The retirees sued, conducting an intriguing experiment in the extraction of blood from a turnip.

   Last week, the retirees got their first checks in 20 months, under an agreement to settle the suit. We call it the “agreement of thirds,” given its two main provisions:

  • One-third of all revenue generated by the city must go to pay retirees
  • The retirees will collect about one-third of what they once expected.

“Prichard,” The New York Times reported last winter, “is now attracting the attention of bankruptcy lawyers, labor leaders, municipal credit analysts and local officials from across the country.”

   At worst, Prichard is a harbinger of the crisis to come. At best, it’s a model. Certainly it’s a model for Illinois, where the five state pension systems are $80 billion in the red.

The Illinois state constitution forbids reducing retirement benefits for current employees. That didn’t stop the state House of Representatives from passing a plan last month giving those employees a choice — pay more in to get their existing level of benefits, pay the same and get fewer benefits or switch to a 401(k)-type plan.

The House’s proposal will likely end up in court, too. For now, current retirees are not affected as they are in Prichard, Ala. but we don’t expect that to last. Do you?

   Longer term, Prichard is probably a model for Social Security, too. Social Security, along with Medicare, is a major reason Uncle Sam is in worse financial shape than Greece, according to Pimco chief Bill Gross.

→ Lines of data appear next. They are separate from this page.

(** The statuses that go with each kind. *)
Definition verdictShape (r : Result) : Prop :=
  (In (Type_ r) signatureKinds
   /\ In (Status r) ["connection_error"; "possible_takeover"; "ok"])
  \/ (In (Type_ r) apiKinds
      /\ (In (Status r) ["connection_error"; "not_found"; "exists"; "rate_limited"]
          \/ exists code, Status r = ("error_" ++ itoa code)%string))
  \/ (Type_ r = "github" /\ Status r = "invalid_url")
  \/ (Type_ r = "chrome_ext"
      /\ In (Status r) ["invalid_url"; "connection_error"; "not_found"; "exists"])
  \/ (Type_ r = "unknown" /\ Status r = "skipped").

(** At most one request, and a GET. *)
Definition oneGet (sent : list http.Request) : Prop :=
  (List.length sent <= 1)%nat /\ Forall (fun req => http.Method req = "GET") sent.

(** A prober that never panics, answers about the link it was given with
    its own kind and one of [statuses], and sends at most one GET. *)
Definition wellBehaved (check : string -> IO Result) (kind : string)
    (statuses : list string) : Prop :=
  forall link w, exists r sent,
    check link w = (Returns r, sent)
    /\ Type_ r = kind /\ In (Status r) statuses
    /\ URL r = link /\ SourcePage r = "" /\ oneGet sent.

(** The match table of [detectService] after its first case, in the order
    of the cases, and the lookup that takes the first pattern found. *)
Definition serviceTable : list (string * string) :=
  [ (".s3.amazonaws.com", "s3"); ("herokuapp.com", "heroku"); (".vercel.app", "vercel");
    (".netlify.app", "netlify"); ("chrome.google.com/webstore/detail/", "chrome_ext");
    (".wixsite.com", "wix"); (".tumblr.com", "tumblr"); (".myshopify.com", "shopify") ].

Fixpoint firstMatch (link : string) (table : list (string * string)) : string :=
  match table with
  | [] => "unknown"
  | (pattern, kind) :: rest =>
      if strings.Contains link pattern then kind else firstMatch link rest
  end.

(** The requests a worker sends for one site: the fetch of its page, then
    those of the probers, link by link. *)
Definition siteRequests (w : World) (site : string) : list http.Request :=
  snd (extractLinks site w) ++ flat_map (fun l => snd (detectService l w)) (linksOf w site).

(** Runs counted by their moves. *)
Inductive reachesIn (w : World) : nat -> config -> config -> Prop :=
| reachesIn_refl c : reachesIn w 0 c c
| reachesIn_step k c1 c2 c3 :
    step w c1 c2 -> reachesIn w k c2 c3 -> reachesIn w (S k) c1 c3.



(** The sites the workers are on, and the rows of one site within a list
    of verdicts. *)
Definition busy (g : goroutine) : list string :=
  match g with
  | Scanning site _ | Sending _ site _ => [site]
  | Waiting | Finished => []
  end.

Definition rowsOf (site : string) (rs : list Result) : list Result :=
  filter (fun r => String.eqb (SourcePage r) site) rs.

(** A worker at a send holds a verdict of the site it is on. *)
Definition holdsOwn (g : goroutine) : Prop :=
  match g with
  | Sending r site _ => SourcePage r = site
  | Waiting | Scanning _ _ | Finished => True
  end.

(** The rows of one site across a pool, in the order in which they reach
    the report: those collected, those in the channel, those the workers
    owe and those of the sites still queued. *)
Definition rowsAhead (w : World) (site : string) (p : pool) : list Result :=
  rowsOf site (results p) ++ rowsOf site (resultsChan p)
  ++ flat_map (fun g => rowsOf site (owed w g)) (workers p)
  ++ flat_map (fun s => rowsOf site (siteVerdicts w s)) (jobs p ++ unsent p).

(** No site is in two places at once, and the rows of each site are lined
    up as on its page. *)
Definition inOrder (w : World) (sites : list string) (p : pool) : Prop :=
  NoDup (flat_map busy (workers p) ++ jobs p ++ unsent p)
  /\ Forall holdsOwn (workers p)
  /\ forall site,
       rowsAhead w site p = flat_map (fun s => rowsOf site (siteVerdicts w s)) sites.

(** Requests without headers, as [httpClient.Get] sends them. *)
Definition plain (sent : list http.Request) : Prop :=
  Forall (fun req => http.Headers req = []) sent.

Ltac run_io :=
  unfold bind, ret, panic, httpClient_Get, httpClient_Do, readToken, readBody; cbn [fst snd app].

(** ** Properties *)

(** *** Strings *)

Lemma splitFrom_nonempty sep skip cur s : strings.splitFrom sep skip cur s <> [].
Proof.
  revert skip cur. induction s as [|c s IH]; intros skip cur; cbn [strings.splitFrom].
  - discriminate.
  - destruct skip as [|k]; [|apply IH].
    destruct (strings.HasPrefix (String c s) sep); [discriminate | apply IH].
Qed.

(** [strings.Split] never returns an empty slice. *)
Lemma Split_nonempty s sep : strings.Split s sep <> [].
Proof.
  unfold strings.Split. destruct sep; [discriminate | apply splitFrom_nonempty].
Qed.

Lemma append_unit_assoc (a : string) c b :
  ((a ++ String c EmptyString) ++ b)%string = (a ++ String c b)%string.
Proof. induction a as [|x a IH]; simpl; [reflexivity | now rewrite IH]. Qed.

Lemma append_empty_r (a : string) : (a ++ "")%string = a.
Proof. induction a as [|x a IH]; simpl; [reflexivity | now rewrite IH]. Qed.

Lemma splitFrom_single sep cur s p :
  strings.splitFrom sep 0 cur s = [p] -> p = (cur ++ s)%string.
Proof.
  revert cur. induction s as [|c s IH]; intros cur; cbn [strings.splitFrom].
  - intros [= <-]. now rewrite append_empty_r.
  - destruct (strings.HasPrefix (String c s) sep).
    + intros [= _ H]. now apply splitFrom_nonempty in H.
    + intros H. apply IH in H. now rewrite append_unit_assoc in H.
Qed.

(** A split into one piece leaves the string as it is. *)
Lemma Split_single s sep p : strings.Split s sep = [p] -> p = s.
Proof.
  unfold strings.Split. destruct sep.
  - now intros [= <-].
  - intros H. now apply splitFrom_single in H.
Qed.

Lemma Split_short s sep :
  (List.length (strings.Split s sep) < 2)%nat -> strings.Split s sep = [s].
Proof.
  intros Hlen. pose proof (Split_nonempty s sep) as Hne.
  destruct (strings.Split s sep) as [|p [|q rest]] eqn:E; simpl in Hlen.
  - contradiction.
  - apply Split_single in E. now subst.
  - lia.
Qed.

(** *** The computations *)

Lemma bind_ret {A B} (a : A) (k : A -> IO B) w : bind (ret a) k w = k a w.
Proof. unfold bind, ret. now destruct (k a w). Qed.

Lemma itoa_reads_back n : option_map Z.of_int (NilZero.int_of_string (itoa n)) = Some n.
Proof.
  unfold itoa. rewrite NilZero.isi.
  - simpl. now rewrite DecimalZ.of_to.
  - destruct n as [|p|p]; simpl; try discriminate.
    intros [= H]. exact (DecimalPos.Unsigned.to_uint_nonnil p H).
  - destruct n as [|p|p]; simpl; try discriminate.
    intros [= H]. exact (DecimalPos.Unsigned.to_uint_nonnil p H).
Qed.

(** [http.NewRequest] succeeds exactly on the addresses [url.Parse] accepts. *)
Lemma NewRequest_parsed method target u :
  url_Parse target = Some u ->
  http_NewRequest method target = Some (http.newRequest method u).
Proof. unfold http_NewRequest. now intros ->. Qed.

(** *** The code-forge prober *)

(** The status a response of the metadata API is mapped to. *)
Lemma githubAPIRequest_run entityType api link w req0 :
  http_NewRequest "GET" api = Some req0 ->
  exists req r,
    githubAPIRequest entityType api link w = (Returns r, [req])
    /\ req = (if negb (String.eqb (githubToken w) "")
              then http.setHeader (http.setHeader req0 "User-Agent" "Takeover-Scanner")
                     "Authorization" ("token " ++ githubToken w)
              else http.setHeader req0 "User-Agent" "Takeover-Scanner")
    /\ Type_ r = entityType /\ URL r = link /\ SourcePage r = ""
    /\ Status r =
         match transport w req with
         | None => "connection_error"
         | Some resp =>
             let sc := http.StatusCode resp in
             if (sc =? 404)%Z then "not_found"
             else if (sc =? 200)%Z then "exists"
             else if (sc =? 403)%Z || (sc =? 429)%Z then "rate_limited"
             else ("error_" ++ itoa sc)%string
         end.
Proof.
  intros Hreq. unfold githubAPIRequest. rewrite Hreq. run_io.
  set (req := if negb (String.eqb (githubToken w) "") then _ else _).
  exists req.
  destruct (transport w req) as [resp|] eqn:Hresp.
  - destruct (http.StatusCode resp =? 404)%Z eqn:E404;
      [| destruct (http.StatusCode resp =? 200)%Z eqn:E200;
         [| destruct ((http.StatusCode resp =? 403)%Z || (http.StatusCode resp =? 429)%Z) eqn:E403 ]];
      eexists; cbn; rewrite ?E404, ?E200, ?E403; repeat split; reflexivity.
  - eexists. cbn. repeat split; reflexivity.
Qed.

(** C3: for a link handed to the metadata API (the request could be
    built, so it is sent), the verdict keeps the entity and the link, and
    its status is [not_found] on HTTP 404, [exists] on 200, [rate_limited]
    on 403 and on 429, [error_] followed by the decimal code, which reads
    back as that code, on any other status, and [connection_error] when the
    call fails without a response. *)
Theorem C3_api_status_mapping :
  forall entityType api link w req0,
    http_NewRequest "GET" api = Some req0 ->
    exists req r,
      githubAPIRequest entityType api link w = (Returns r, [req])
      /\ http.Method req = "GET" /\ http.URL req = http.URL req0
      /\ Type_ r = entityType /\ URL r = link
      /\ (transport w req = None -> Status r = "connection_error")
      /\ (forall resp, transport w req = Some resp ->
            let sc := http.StatusCode resp in
            (sc = 404%Z -> Status r = "not_found")
            /\ (sc = 200%Z -> Status r = "exists")
            /\ (sc = 403%Z \/ sc = 429%Z -> Status r = "rate_limited")
            /\ (sc <> 404%Z -> sc <> 200%Z -> sc <> 403%Z -> sc <> 429%Z ->
                Status r = ("error_" ++ itoa sc)%string
                /\ option_map Z.of_int (NilZero.int_of_string (itoa sc)) = Some sc)).
Proof.
  intros entityType api link w req0 Hreq.
  destruct (githubAPIRequest_run entityType api link w req0 Hreq)
    as (req & r & Hrun & Hrq & Hty & Hurl & _ & Hst).
  exists req, r. split; [exact Hrun|].
  split; [subst req; unfold http_NewRequest in Hreq;
          destruct (url_Parse api); [injection Hreq as <-|discriminate];
          destruct (negb _); reflexivity|].
  split; [subst req; destruct (negb _); reflexivity|].
  split; [exact Hty|]. split; [exact Hurl|]. split.
  - intros Hnone. now rewrite Hnone in Hst.
  - intros resp Hresp sc. rewrite Hresp in Hst. cbn zeta in Hst. fold sc in Hst.
    repeat split.
    + intros E. now rewrite E in Hst.
    + intros E. now rewrite E in Hst.
    + intros [E|E]; now rewrite E in Hst.
    + destruct (Z.eqb_spec sc 404); [contradiction|].
      destruct (Z.eqb_spec sc 200); [contradiction|].
      destruct (Z.eqb_spec sc 403); [contradiction|].
      destruct (Z.eqb_spec sc 429); [contradiction|]. exact Hst.
    + apply itoa_reads_back.
Qed.

(** C7: two runs of the metadata-API probe on one link, with any two
    credential settings, whose requests meet the same upstream answer: the
    verdicts are equal, and the requests differ at most in the
    [Authorization] header. *)
Theorem C7_credential_noninterference :
  forall entityType api link w1 w2,
    (forall req1 req2,
        snd (githubAPIRequest entityType api link w1) = [req1] ->
        snd (githubAPIRequest entityType api link w2) = [req2] ->
        transport w1 req1 = transport w2 req2) ->
    fst (githubAPIRequest entityType api link w1) = fst (githubAPIRequest entityType api link w2)
    /\ forall req1 req2,
        snd (githubAPIRequest entityType api link w1) = [req1] ->
        snd (githubAPIRequest entityType api link w2) = [req2] ->
        http.Method req1 = http.Method req2 /\ http.URL req1 = http.URL req2
        /\ filter (fun kv => negb (String.eqb (fst kv) "Authorization")) (http.Headers req1)
           = filter (fun kv => negb (String.eqb (fst kv) "Authorization")) (http.Headers req2).
Proof.
  intros entityType api link w1 w2 Hsame.
  destruct (http_NewRequest "GET" api) as [req0|] eqn:Hreq.
  - destruct (githubAPIRequest_run entityType api link w1 req0 Hreq)
      as (req1 & r1 & Hrun1 & Hrq1 & Hty1 & Hurl1 & Hsp1 & Hst1).
    destruct (githubAPIRequest_run entityType api link w2 req0 Hreq)
      as (req2 & r2 & Hrun2 & Hrq2 & Hty2 & Hurl2 & Hsp2 & Hst2).
    rewrite Hrun1, Hrun2 in *. cbn [fst snd] in *.
    specialize (Hsame req1 req2 eq_refl eq_refl).
    split.
    + f_equal. destruct r1, r2; cbn in *. subst.
      f_equal. rewrite Hsame. reflexivity.
    + intros q1 q2 [= <-] [= <-]. subst req1 req2.
      assert (Hh : http.Headers req0 = []).
      { unfold http_NewRequest in Hreq.
        destruct (url_Parse api); [injection Hreq as <-; reflexivity | discriminate]. }
      destruct (negb (String.eqb (githubToken w1) ""));
        destruct (negb (String.eqb (githubToken w2) ""));
        cbn; rewrite Hh; cbn; repeat split; reflexivity.
  - unfold githubAPIRequest. rewrite Hreq. unfold panic. cbn.
    split; [reflexivity | intros ? ? [=]].
Qed.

Yesterday, Gross reckoned the real national debt as follows:

  • Take the commonly published figure of $14.3 trillion
  • Add in Social Security and Medicare to reach $50 trillion
  • Throw in the assorted bailout commitments and you get to $100 trillion.

“To think that we can reduce that within the space of a year or two is not a realistic assumption,” Mr. Gross told CNBC. “That’s much more than Greece, that’s much more than almost any other developed country. We’ve got a problem and we have to get after it quickly.”

   The numbers get no better in President Obama’s proposed 2012 budget. “Spending for Social Security, Medicare, Medicaid and the income security programs (mostly welfare),” says to Peter Ferrara of the Heartland Institute who was caught peering under the hood, “will consume 95% of all federal revenue. What is left will not even be enough to pay interest on the national debt, equal to 10% of federal revenues.”

We’ve been forecasting a state of affairs similar to this for six years now. But we’ve made one mistake repeatedly: The Federal balance sheet continues to deteriorate faster than we have expected.

“On our current course,” Ferrara continues, “our national debt as a percent of GDP will soar past the level that triggered bankruptcy for Greece. The European Union tried to end that crisis with a trillion-dollar bailout financed by its taxpayers.”

“But who will bail out America? Who even could?”

   We note here that S&P downgraded Greece yesterday to the lowest rating in the world, CCC. It still considers Uncle Sam AAA.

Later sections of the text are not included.